Because this vibrant, sophisticated, diverse region preaches tolerance and acceptance…but it is accepting the oldest form of hate, and towards residents with the greatest longevity and contributions.
For over a century, New York City and its surrounding areas have been the pinnacle of many young persons’ dreams and aspirations. How many movies, songs, and biographies of those who achieved fame and fortune were about young folks dreaming of moving to NY and making it big?
New York was the landing platform for immigrants from all over Europe—English, Irish, Italian, Eastern European, and in later years Middle Eastern and other regions of the Mediterranean. But of all those flocks of national immigrants, among them have always been Jews. Jews found refuge, though not perfect, in the “colonies” and later states escaping persecution in both Western and Eastern Europe. After WWII, European Jews who survived the Holocaust dispersed again, many to the US, and thankfully, many to the newly formed Israel by 1948.
But New York has one of the longest histories of Jews residing with success and as significant contributors to the growth of the community economically, culturally, educationally, and more. Perhaps rivaled only by Charleston South Carolina, whose Jewish community dates to early colonial days.
So why then is NYC heating a cauldron of antisemitic activities? According to studies, antisemitic activities in North America, Canada, and Australia are on the rise, but NY seems to hold the record for overachievement in this demonic competition.
According to the ADL, Antisemitic incidents rose to 3,697 incidents throughout the country in 2022, a 36% rise from 2021. And most occurred in NYC.
Brooklyn is really the epicenter. Fifty-two of 111 assaults across the nation took place just in Brooklyn, one borough of New York City of a state with 62 counties. So very, very troubling.
Moreover, on college and university campuses in NY, antisemitism is active—most recently at NYU’s School of Law where an Israeli guest speaker was disrupted and demands to cancel the speech were not met, and at Columbia University—for which The New York Times then cheered them on as the faculty sought to boycott the school’s partnership with the University in Haifa (thankfully, more faculty signed the letter supporting the partnership than those did to disband it).
The list of antisemitic and anti-Zionist activities in NYC and its surrounding areas is continuous and exhaustive. From canceling open debate and discussion to vandalism, hostile assaults, and murder. These events are happening within the community at large as well as the institutes of higher learning. These trends are not exclusive to NYC, but the numbers are highly concentrated in NYC. (Lists of similar activities on college campuses coast to coast in the US are easily generated)

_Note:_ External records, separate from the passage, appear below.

(* ===== verification/DpbSpec.v ===== *)
(** The H.264 picture buffer keeps its surfaces apart: a slot of the device belongs to
    one picture of the buffer, to one picture being decoded, or waits with one picture to
    be read back, whatever is decoded, marked, bumped or taken in whatever order; and the
    pictures that wait leave in order of their counts, none of them lost. *)

From S2P Require Import Prelude BitWriter BitReader H264Read Dpb.
From Stdlib Require Import Sorted.

(** ** What the buffer keeps *)

Definition slots (l : list Entry) : list Z := map en_slot l.
Definition dpb_slots (d : Dpb) : list Z := slots (held_entries d).
Definition queued (d : Dpb) : list Z := map ou_slot (dp_output d).
(** The pictures waiting for output, in the order of the entries. *)
Definition waiting_entries (d : Dpb) : list Entry := List.filter waiting (held_entries d).
Definition flag_set (flags : list bool) (s : Z) : Prop := 0 <= s /\ get_at flags s = Some true.

(** The buffer with slots [claimed] given to pictures not stored yet and slots [busy]
    with pictures the device still reads. *)
Record dpb_ok (claimed busy : list Z) (d : Dpb) : Prop := mkDpbOk {
  ok_entries : length (dp_entries d) = 18%nat;
  ok_flags : length (dp_slot_in_dpb d) = 18%nat /\ length (dp_slot_pending_output d) = 18%nat;
  ok_distinct : NoDup (dpb_slots d ++ claimed);
  ok_held : forall s, s ∈ dpb_slots d ++ claimed <-> flag_set (dp_slot_in_dpb d) s;
  ok_queue : NoDup (queued d ++ busy);
  ok_pending : forall s, s ∈ queued d ++ busy <-> flag_set (dp_slot_pending_output d) s;
  ok_waiting : forall e, e ∈ held_entries d -> waiting e = true -> en_slot e ∉ queued d ++ busy;
  ok_claimed : forall s, s ∈ claimed -> s ∉ queued d ++ busy;
}.

(** ** The fixed arrays *)

Lemma flatten_app a b : flatten_entries (a ++ b) = flatten_entries a ++ flatten_entries b.
Proof. apply omap_app. Qed.

#[local] Arguments flatten_entries : simpl never.
Lemma flatten_some e l : flatten_entries (Some e :: l) = e :: flatten_entries l.
Proof. done. Qed.
Lemma flatten_none l : flatten_entries (None :: l) = flatten_entries l.
Proof. done. Qed.

Lemma entry_split (l : list (option Entry)) i e : 0 <= i -> get_at l i = Some (Some e) ->
  exists l1 l2, l = l1 ++ Some e :: l2 /\ forall o, put_at l i o = l1 ++ o :: l2.
Proof.
  intros Hi H. unfold get_at in H. exists (take (Z.to_nat i) l), (drop (S (Z.to_nat i)) l). split.
  - symmetry. by apply take_drop_middle.
  - intros o. unfold put_at. apply insert_take_drop. by eapply lookup_lt_Some.
Qed.

Lemma get_release flags s s' : 0 <= s -> 0 <= s' -> (flag_set (release_slot flags s) s' <-> s <> s' /\ flag_set flags s').
Proof.
  intros Hs Hs'. unfold flag_set, release_slot. destruct (decide (s = s')) as [<-|Hne].
  - split; [|tauto]. intros [_ H]. exfalso. unfold get_at, put_at in H.
    destruct (decide (Z.to_nat s < length flags)%nat) as [Hl|Hl].
    + by rewrite list_lookup_insert_eq in H by lia.
    + rewrite lookup_ge_None_2 in H by (rewrite length_insert; lia). done.
  - rewrite get_put_at_ne by done. tauto.
Qed.

Lemma get_releases ss flags s : Forall (fun s => 0 <= s) ss -> 0 <= s ->
  (flag_set (foldl release_slot flags ss) s <-> s ∉ ss /\ flag_set flags s).
Proof.
  intros Hss Hs. revert flags. induction Hss as [|s' ss Hs' Hss IH]; intros flags; cbn [foldl].
  - split; [intros; split; [apply not_elem_of_nil|done]|tauto].
  - rewrite IH, get_release by done. rewrite not_elem_of_cons. naive_solver.
Qed.

Lemma length_releases ss flags : length (foldl release_slot flags ss) = length flags.
Proof. revert flags. induction ss as [|s ss IH]; intros flags; cbn; [done|]. rewrite IH. apply length_insert. Qed.

Lemma set_flag flags s s' : 0 <= s < zlen flags -> 0 <= s' -> (flag_set (put_at flags s true) s' <-> s' = s \/ flag_set flags s').
Proof.
  intros Hs Hs'. unfold flag_set. destruct (decide (s = s')) as [<-|Hne].
  - rewrite get_put_at_eq by done. naive_solver.
  - rewrite get_put_at_ne by lia. naive_solver.
Qed.

Lemma compact_entries_eq l flags :
  compact_entries l flags =
  (map (fun o => o ≫= fun e => if entry_done e then None else Some e) l, foldl release_slot flags (slots (List.filter entry_done (flatten_entries l)))).
Proof.
  revert flags. induction l as [|[e|] l IH]; intros flags; cbn [compact_entries]; [done| |].
  - rewrite flatten_some. cbn. destruct (entry_done e); cbn; by rewrite IH.
  - rewrite flatten_none. by rewrite IH.
Qed.

Lemma flatten_compact l :
  flatten_entries (map (fun o => o ≫= fun e => if entry_done e then None else Some e) l) = List.filter (fun e => negb (entry_done e)) (flatten_entries l).
Proof.
  induction l as [|[e|] l IH]; cbn [map]; [done| |].
  - rewrite flatten_some. cbn. destruct (entry_done e); cbn; by rewrite ?flatten_some, ?flatten_none, IH.
  - rewrite flatten_none. exact IH.
Qed.

Lemma clear_entries_eq l flags : clear_entries l flags = (map (fun _ => None) l, foldl release_slot flags (slots (flatten_entries l))).
Proof.
  revert flags. induction l as [|[e|] l IH]; intros flags; cbn [clear_entries]; [done| |]; rewrite ?flatten_some, ?flatten_none; by rewrite IH.
Qed.

Lemma elem_of_slots s l : s ∈ slots l <-> exists e, s = en_slot e /\ e ∈ l.
Proof. apply list_elem_of_fmap. Qed.
Lemma elem_of_lfilter (p : Entry -> bool) e l : e ∈ List.filter p l <-> e ∈ l /\ p e = true.
Proof. rewrite !list_elem_of_In. apply filter_In. Qed.

Lemma partition_slots (p : Entry -> bool) l : slots l ≡ₚ slots (List.filter p l) ++ slots (List.filter (fun e => negb (p e)) l).
Proof. induction l as [|e l IH]; [done|]. cbn. destruct (p e); cbn; rewrite IH; [done|]. by rewrite Permutation_middle. Qed.

(** ** Changes that move no slot *)

(** The same picture, which waits only if it waited. *)
Definition same_picture (e e' : Entry) : Prop := en_slot e' = en_slot e /\ (waiting e' = true -> waiting e = true).
#[local] Instance same_picture_preorder : PreOrder same_picture.
Proof. split; [by intros e|]. unfold same_picture. intros a b c [? ?] [? ?]. split; [congruence|tauto]. Qed.

Record keeps (d d' : Dpb) : Prop := mkKeeps {
  kp_length : length (dp_entries d') = length (dp_entries d);
  kp_held : Forall2 same_picture (held_entries d) (held_entries d');
  kp_in_dpb : dp_slot_in_dpb d' = dp_slot_in_dpb d;
  kp_pending : dp_slot_pending_output d' = dp_slot_pending_output d;
  kp_output : dp_output d' = dp_output d;
}.

Lemma keeps_same d d' :
  dp_entries d' = dp_entries d -> dp_slot_in_dpb d' = dp_slot_in_dpb d -> dp_slot_pending_output d' = dp_slot_pending_output d -> dp_output d' = dp_output d ->
  keeps d d'.
Proof.
  intros He Hi Hp Ho. split; rewrite ?He; try done. unfold held_entries. rewrite He. reflexivity.
Qed.

#[local] Instance keeps_preorder : PreOrder keeps.
Proof.
  split; [intros d; by apply keeps_same|].
  intros d1 d2 d3 [L1 H1 I1 P1 O1] [L2 H2 I2 P2 O2]. split; [congruence| |congruence..].
  by transitivity (held_entries d2).
Qed.

Lemma keeps_entries f d : (forall e, same_picture e (f e)) -> keeps d (on_entries f d).
Proof.
  intros Hf. split; try done; cbn; [apply length_map|]. unfold held_entries. cbn.
  induction (dp_entries d) as [|[e|] l IH]; cbn [map option_map]; [constructor| |]; rewrite ?flatten_some, ?flatten_none; [|done].
  constructor; [apply Hf|done].
Qed.

Lemma keeps_put d i e e' :
  0 <= i -> get_at (dp_entries d) i = Some (Some e) -> same_picture e e' ->
  keeps d (d <| dp_entries := put_at (dp_entries d) i (Some e') |>).
Proof.
  intros Hi He Hs. destruct (entry_split _ _ _ Hi He) as (l1 & l2 & El & Ep).
  split; try done; cbn; [apply length_insert|]. unfold held_entries. cbn. rewrite Ep, El, !flatten_app, !flatten_some.
  apply Forall2_app; [reflexivity|]. constructor; [done|reflexivity].
Qed.

Lemma keeps_slots d d' : keeps d d' -> dpb_slots d' = dpb_slots d.
Proof. intros K. unfold dpb_slots, slots. induction (kp_held _ _ K) as [|e e' l l' [He _] _ IH]; [done|]. cbn. by rewrite He, IH. Qed.

Lemma ok_keeps claimed busy d d' : keeps d d' -> dpb_ok claimed busy d -> dpb_ok claimed busy d'.
Proof.
  intros K [Hl Hf Hd Hh Hq Hp Hw Hc]. pose proof (keeps_slots _ _ K) as Es. unfold queued in *.
  split; unfold queued; rewrite ?Es, ?(kp_length _ _ K), ?(kp_in_dpb _ _ K), ?(kp_pending _ _ K), ?(kp_output _ _ K); try done.
  intros e' He' Ww. apply list_elem_of_lookup in He' as [j He'].
  destruct (Forall2_lookup_r _ _ _ _ _ (kp_held _ _ K) He') as (e & He & Hs & Hww). rewrite Hs. apply Hw; [by eapply list_elem_of_lookup_2|by apply Hww].
Qed.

As a native New Yorker who grew up among the Jewish community and from which my love for these people and their history in part derives, I am officially ashamed and call out the hypocrisy of New Yorkers. I beg my friends and family still in NY, Christian, Jew, and others, to please stand up against this tide. Be the voice of truth and fairness. Take your sense of justice, tolerance, and diversity and please apply it to all people equally. Believe not the accusations of groups who hurl lies against Israel and Jews and investigate the history and the reality of Israel. Moreover, do not place the blame of perceived ills and problems in the middle east on the individuals in your midst, as this conforms to the very definition of antisemitism and demonstrates explicit prejudice and discrimination against a person based solely on ethnic or religious identity—which is what we are all supposed to be opposed do, is it not?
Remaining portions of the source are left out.